Self‐Organized Small Molecules in Robust MOFs for High‐Performance Perovskite Solar Cells with Enhanced Degradation Activation Energy

Abstract A brand new strategy to improve the volatility and disordered arrangement of small organic molecule additives within doped perovskite solar cells through the construction of metal–organic frameworks (MOFs) is proposed. The Zn‐TTB, self‐assembling from Zn 2+ and 1‐(triazol‐1‐ly)‐4‐tetrazol‐5‐ylmethyl)benzene (TTB), inherits and arranges triazole and tetrazole groups and forms a long‐chain structure surrounding metal nodes.
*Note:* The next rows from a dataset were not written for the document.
Lemma runs_bind_inv {A B} (m : Gen A) (f : A → Gen B) g out b g'' :
  runs (m ≫= f) g out b g'' →
  ∃ out1 a g' out2, runs m g out1 a g' ∧ runs (f a) g' out2 b g'' ∧ out = out1 ++ out2.
Proof.
  unfold runs, mbind, Gen_bind. cbv zeta.
  destruct (m g) as [out1 g' [a|e]]; simpl; [|done].
  destruct (f a g') as [out2 g2 r2] eqn:Hf; simpl. intros [= <- <- ->].
  by exists out1, a, g', out2.
Qed.

Lemma runs_for_each_app {A} (l1 l2 : list A) body g out1 g1 out2 g2 :
  runs (for_each l1 body) g out1 () g1 →
  runs (for_each l2 body) g1 out2 () g2 →
  runs (for_each (l1 ++ l2) body) g (out1 ++ out2) () g2.
Proof.
  revert g out1. induction l1 as [|x l1 IH]; intros g out1 H1 H2.
  - unfold runs in H1. simpl in H1. by injection H1 as <- <-.
  - cbn [for_each app] in *.
    apply runs_bind_inv in H1 as (o1 & [] & g' & o2 & Hx & Hl & ->).
    rewrite <- app_assoc. eapply runs_bind; [done|]. by eapply IH.
Qed.

Lemma raises_for_each_app {A} (l1 l2 : list A) body g out1 g1 out2 e :
  runs (for_each l1 body) g out1 () g1 →
  raises (for_each l2 body) g1 out2 e →
  raises (for_each (l1 ++ l2) body) g (out1 ++ out2) e.
Proof.
  revert g out1. induction l1 as [|x l1 IH]; intros g out1 H1 H2.
  - unfold runs in H1. simpl in H1. by injection H1 as <- <-.
  - cbn [for_each app] in *.
    apply runs_bind_inv in H1 as (o1 & [] & g' & o2 & Hx & Hl & ->).
    rewrite <- app_assoc. eapply raises_bind_r; [done|]. by eapply IH.
Qed.
(** * Tomato smart-farm API: client library and Swagger proxy server

    A shallow embedding of the two JavaScript sources of the repository:

    - the browser client library ([Client]): one async wrapper per remote
      endpoint, the [fileToBase64] helper and the inert [setBaseUrl];
    - the Express documentation/proxy server ([Server]): the multipart
      helper [proxyFormData], the three typed proxy routes and the
      catch-all [ALL /proxy/*] route.

    JavaScript values are a small inductive type ([Js.Val]); strings are
    well-formed Unicode text held as its UTF-8 bytes (a string with an
    unpaired surrogate is outside the model); numbers are the integers.
    Asynchronous code is written in a state-and-exception monad whose
    state records every outbound [fetch], every console line and every
    HTTP response sent; the remote service is an arbitrary oracle. *)

From Stdlib Require Import String Ascii List ZArith Bool Lia DecimalString.
Import ListNotations.

Set Warnings "-register-all".

Local Open Scope list_scope.
Local Open Scope string_scope.

(* ================================================================== *)
(** * Strings *)
(* ================================================================== *)

Module Str.

(** The double-quote character, U+0022. *)
Definition dquote : ascii := "034"%char.

(** The backslash character, U+005C. *)
Definition backslash : ascii := "092"%char.

Definition quoted (s : string) : string :=
  String dquote (s ++ String dquote EmptyString).

Definition code (c : ascii) : nat := nat_of_ascii c.

Definition between (lo hi : nat) (c : ascii) : bool :=
  Nat.leb lo (code c) && Nat.leb (code c) hi.

Fixpoint mem (c : ascii) (s : string) : bool :=
  match s with
  | EmptyString => false
  | String d r => Ascii.eqb c d || mem c r
  end.

Fixpoint forallb (p : ascii -> bool) (s : string) : bool :=
  match s with
  | EmptyString => true
  | String c r => p c && forallb p r
  end.

Fixpoint join (sep : string) (l : list string) : string :=
  match l with
  | [] => EmptyString
  | [x] => x
  | x :: r => x ++ sep ++ join sep r
  end.

(** [s.split(c)] for a one-character separator: the segments between
    successive occurrences of [c]; never the empty list. *)
Fixpoint split (c : ascii) (s : string) : list string :=
  match s with
  | EmptyString => [EmptyString]
  | String d r =>
      if Ascii.eqb d c then EmptyString :: split c r
      else match split c r with
           | [] => [String d EmptyString]
           | seg :: segs => String d seg :: segs
           end
  end.

(** [Some rest] when [s = pat ++ rest]. *)
Fixpoint strip_prefix (pat s : string) : option string :=
  match pat, s with
  | EmptyString, _ => Some s
  | String a p, String b r => if Ascii.eqb a b then strip_prefix p r else None
  | String _ _, EmptyString => None
  end.

(** [s.replace(pat, rep)] with a string pattern: only the first
    occurrence of [pat], scanning from the left, is replaced; [s] is
    returned unchanged when [pat] does not occur. *)
Fixpoint replace (pat rep s : string) : string :=
  match strip_prefix pat s with
  | Some rest => rep ++ rest
  | None => match s with
            | EmptyString => EmptyString
            | String c r => String c (replace pat rep r)
            end
  end.

Definition hex_upper (n : nat) : ascii :=
  ascii_of_nat (if Nat.ltb n 10 then 48 + n else 55 + n).

Definition hex_lower (n : nat) : ascii :=
  ascii_of_nat (if Nat.ltb n 10 then 48 + n else 87 + n).

(** Decimal rendering of an integer, as a template literal or
    [JSON.stringify] writes an integral number of magnitude below
    10^21 (from there on JavaScript writes an exponent; fractions are
    outside the model). *)
Definition decimal (n : Z) : string := NilZero.string_of_int (Z.to_int n).

End Str.

(* ================================================================== *)
(** * JavaScript values *)
(* ================================================================== *)

Module Js.

(** An object is its own enumerable string-keyed properties in
    enumeration order; keys are pairwise distinct. *)
Inductive Val : Type :=
| Undefined
| Null
| Bool (b : bool)
| Num (n : Z)
| Str (s : string)
| Arr (items : list Val)
| Obj (props : list (string * Val)).

(** A thrown value / rejection reason: an [Error] with its [message]. *)
Record Error : Type := mkError { err_name : string; err_message : string }.

(** ToBoolean. *)
Definition truthy (v : Val) : bool :=
  match v with
  | Undefined | Null => false
  | Bool b => b
  | Num n => negb (Z.eqb n 0)
  | Str s => negb (String.eqb s EmptyString)
  | Arr _ | Obj _ => true
  end.

Fixpoint lookup (k : string) (ps : list (string * Val)) : option Val :=
  match ps with
  | [] => None
  | (k', v) :: r => if String.eqb k k' then Some v else lookup k r
  end.

Definition has_own (v : Val) (k : string) : bool :=
  match v with
  | Obj ps => match lookup k ps with Some _ => true | None => false end
  | _ => false
  end.

(** [const { k } = v]: throws a [TypeError] when [v] is [undefined] or
    [null]; otherwise reads property [k] ([undefined] when absent).
    Only the property names [image], [mimeType] and [message] are read
    this way, none of which a primitive or an array carries. *)
Definition destructure (what k : string) (v : Val) : Error + Val :=
  match v with
  | Undefined =>
      inl (mkError "TypeError"
             ("Cannot destructure property '" ++ k ++ "' of '" ++ what
                ++ "' as it is undefined."))
  | Null =>
      inl (mkError "TypeError"
             ("Cannot destructure property '" ++ k ++ "' of '" ++ what
                ++ "' as it is null."))
  | Obj ps => inr (match lookup k ps with Some x => x | None => Undefined end)
  | _ => inr Undefined
  end.

(** [o.k = x] on an ordinary object: an existing property keeps its
    place, a new one is appended. *)
Fixpoint assign (k : string) (x : Val) (ps : list (string * Val))
  : list (string * Val) :=
  match ps with
  | [] => [(k, x)]
  | (k', v) :: r =>
      if String.eqb k k' then (k', x) :: r else (k', v) :: assign k x r
  end.

Definition nullish (v : Val) : bool :=
  match v with Undefined | Null => true | _ => false end.

(** [a || b]. *)
Definition or_else (a b : Val) : Val := if truthy a then a else b.

(** A parameter default [p = d]: used exactly when the argument is
    [undefined] (or omitted). *)
Definition default_arg (a d : Val) : Val :=
  match a with Undefined => d | _ => a end.

(** ** JSON.stringify *)

Definition escape_char (c : ascii) : string :=
  let n := Str.code c in
  if Nat.eqb n 34 then String Str.backslash (String Str.dquote EmptyString)
  else if Nat.eqb n 92 then
    String Str.backslash (String Str.backslash EmptyString)
  else if Nat.eqb n 8 then "\b"
  else if Nat.eqb n 9 then "\t"
  else if Nat.eqb n 10 then "\n"
  else if Nat.eqb n 12 then "\f"
  else if Nat.eqb n 13 then "\r"
  else if Nat.ltb n 32 then
    "\u00" ++ String (Str.hex_lower (n / 16))
                (String (Str.hex_lower (n mod 16)) EmptyString)
  else String c EmptyString.

Fixpoint escape (s : string) : string :=
  match s with
  | EmptyString => EmptyString
  | String c r => escape_char c ++ escape r
  end.

(** QuoteJSONString. *)
Definition quote (s : string) : string := Str.quoted (escape s).

(** [JSON.stringify(v)] without replacer or indentation. The result is
    [undefined] ([None]) for [undefined]; inside an array [undefined]
    is written [null]; inside an object a property whose value is
    [undefined] is left out. *)
Fixpoint stringify (v : Val) : option string :=
  match v with
  | Undefined => None
  | Null => Some "null"
  | Bool b => Some (if b then "true" else "false")
  | Num n => Some (Str.decimal n)
  | Str s => Some (quote s)
  | Arr items =>
      Some ("[" ++ Str.join ","
               (map (fun x => match stringify x with
                              | Some t => t
                              | None => "null"
                              end) items) ++ "]")
  | Obj props =>
      Some ("{" ++ Str.join ","
               (flat_map (fun p => match stringify (snd p) with
                                   | Some t => [quote (fst p) ++ ":" ++ t]
                                   | None => []
                                   end) props) ++ "}")
  end.

(** ** encodeURIComponent *)

Definition uri_unreserved (c : ascii) : bool :=
  Str.between 65 90 c || Str.between 97 122 c || Str.between 48 57 c
  || Str.mem c "-_.!~*'()".

Definition percent (c : ascii) : string :=
  String "%" (String (Str.hex_upper (Str.code c / 16))
                (String (Str.hex_upper (Str.code c mod 16)) EmptyString)).
(** * The retrieval core of CAPS Ops AI (src/src/App.jsx)

    A shallow embedding of the client-side retrieval code: [tokenize],
    [dot], [cosineSim], [fetchEmbedding], [callAnswerAPI], the chunking loop
    of [handleFileUpload] and the ranking of [handleAsk].

    - A JavaScript string is the list of its UTF-16 code units.
    - A JavaScript number computed by [cosineSim] is an IEEE 754 binary64
      value, Rocq's primitive [float]; an array length is a natural number.
    - [fetch] and [crypto.randomUUID] are oracles of the environment; the
      requests a handler makes are recorded in the world it threads.
    - [String.prototype.toLowerCase] and [Array.prototype.sort] belong to
      the runtime.  The first is a parameter of the code.  The second is
      the stable sort that ECMAScript requires when the comparison
      function is consistent; when it is not (a comparison that returns
      NaN), ECMAScript leaves the order to the engine, and the order the
      engine chooses is a parameter of the code.
    - The chunking loop takes fuel; the fuel the upload gives it is shown
      to be enough for every text.

    Around the core, the file embeds the fallback of [uuid], the session
    of [App] ([toggleMode], [handlePartnerLogin] and the conditions under
    which the login form and the file input are rendered), the file name
    of [downloadDoc], the labels of the sources in [renderQA], and the two
    serverless functions (src/api/embed.js and the answer function) with
    their provider as an oracle; [deployed] puts the client in front of
    them. *)

From Stdlib Require Import String Ascii.
From Stdlib Require Import List Bool Arith NArith ZArith Lia.
From Stdlib Require Import Permutation Sorted.
From Stdlib Require Import Floats Uint63.
From Stdlib Require HexString.
Import ListNotations.
Lemma throughput_positive k :
  is_infinity (nearest_float (batch_size args * num_batches_per_iter args)) = false ->
  (0 <? timeit_elapsed env k)%float = true ->
  throughput env args k = Ok (img_sec_at env args k).
Proof.
  intros Hfin Hpos. unfold throughput, truediv, float_of_int.
  rewrite Hfin, (positive_nonzero _ Hpos). reflexivity.
Qed.

Lemma measure_positive xs : forall k,
  is_infinity (nearest_float (batch_size args * num_batches_per_iter args)) = false ->
  (forall i, (i < List.length xs)%nat ->
             (0 <? timeit_elapsed env (k + i))%float = true) ->
  measure env args k xs
  = (map (img_sec_at env args) (seq k (List.length xs)), Ok tt).
Proof.
  induction xs as [| x xs IH]; intros k Hfin Hpos.
  - reflexivity.
  - simpl. rewrite throughput_positive; trivial.
    + rewrite IH; trivial.
      intros i Hi. replace (S k + i)%nat with (k + S i)%nat by lia.
      apply Hpos. simpl. lia.
    + rewrite <- (Nat.add_0_r k). apply Hpos. simpl. lia.
Qed.

(** Every sample that was taken is the quotient, whatever became of the
    run afterwards. *)
Lemma measure_samples xs : forall k vs r,
  measure env args k xs = (vs, r) ->
  (List.length vs <= List.length xs)%nat /\
  vs = map (img_sec_at env args) (seq k (List.length vs)) /\
  (forall u, r = Ok u -> List.length vs = List.length xs).
Proof.
  induction xs as [| x xs IH]; intros k vs r; simpl.
  - intros [= <- <-]. repeat split; trivial.
  - unfold throughput at 1, truediv, float_of_int.
    destruct (is_infinity _).
    { intros [= <- <-]. repeat split; simpl; try lia. discriminate. }
    destruct (timeit_elapsed env k =? 0)%float.
    { intros [= <- <-]. repeat split; simpl; try lia. discriminate. }
    destruct (measure env args (S k) xs) as [vs' r'] eqn:E.
    intros [= <- <-]. destruct (IH _ _ _ E) as (Hl & Hv & Hr).
    repeat split; simpl.
    + lia.
    + f_equal. exact Hv.
    + intros u Hu. f_equal. now apply (Hr u).
Qed.

Lemma length_range n : List.length (range n) = Z.to_nat n.
Proof. unfold range. now rewrite length_map, length_seq. Qed.

Lemma iter_lines_seq (n : Z) (f : nat -> float) :
  iter_lines args (range n) (map f (seq 1 (Z.to_nat n)))
  = map (fun i => iter_line args (Z.of_nat i) (f (S i))) (seq 0 (Z.to_nat n)).
Proof.
  unfold iter_lines, range. rewrite <- seq_shift, map_map.
  induction (seq 0 (Z.to_nat n)) as [| i l IH]; simpl; [reflexivity |].
  now rewrite IH.
Qed.

End Measured.

(** Adding from the left sums. *)
Lemma fold_left_total (xs : list float) : forall pre acc,
  Statistics.total pre acc ->
  Statistics.total (pre ++ xs) (fold_left PrimFloat.add xs acc).
Proof.
  induction xs as [| x xs IH]; intros pre acc H; simpl.
  - now rewrite app_nil_r.
  - replace (pre ++ x :: xs) with ((pre ++ [x]) ++ xs)
      by now rewrite <- app_assoc.
    apply IH. apply Statistics.total_plus; [exact H |].
    apply Statistics.total_single.
Qed.

Lemma add_left_summation : summation add_left.
Proof.
  intro xs. apply (fold_left_total xs [] 0%float), Statistics.total_empty.
Qed.

(** With a summation that sums, [np.mean] of a non-empty list is an
    arithmetic mean of it. *)
Lemma np_mean_arithmetic sum xs :
  summation sum -> xs <> [] ->
  Statistics.arithmetic_mean xs (Np.mean sum xs).
Proof.
  intros Hsum Hne. exists (sum xs). split; [apply Hsum |].
  destruct xs as [| x xs]; [congruence | reflexivity].
Qed.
The perovskite precursors grow along with the skeleton of Zn‐TTB and produce a macromolecular intermediate phase via the MOFs‐perovskite interconnection, subsequently forming superior perovskite films with enhanced stability with respect to molecular additives, as evidenced by in situ thermogravimetry‐Fourier transform infrared spectroscopy measurements. Thermal analyses suggest MOF‐doping increases degradation activation energies by up to >174.01 kJ mol –1 compared to the reference sample (162.45 kJ mol –1 ). Zn‐TTB‐modified devices exhibit promising efficiencies (up to 23.14%) and operational stability in unencapsulated state, even under constant solar light illumination.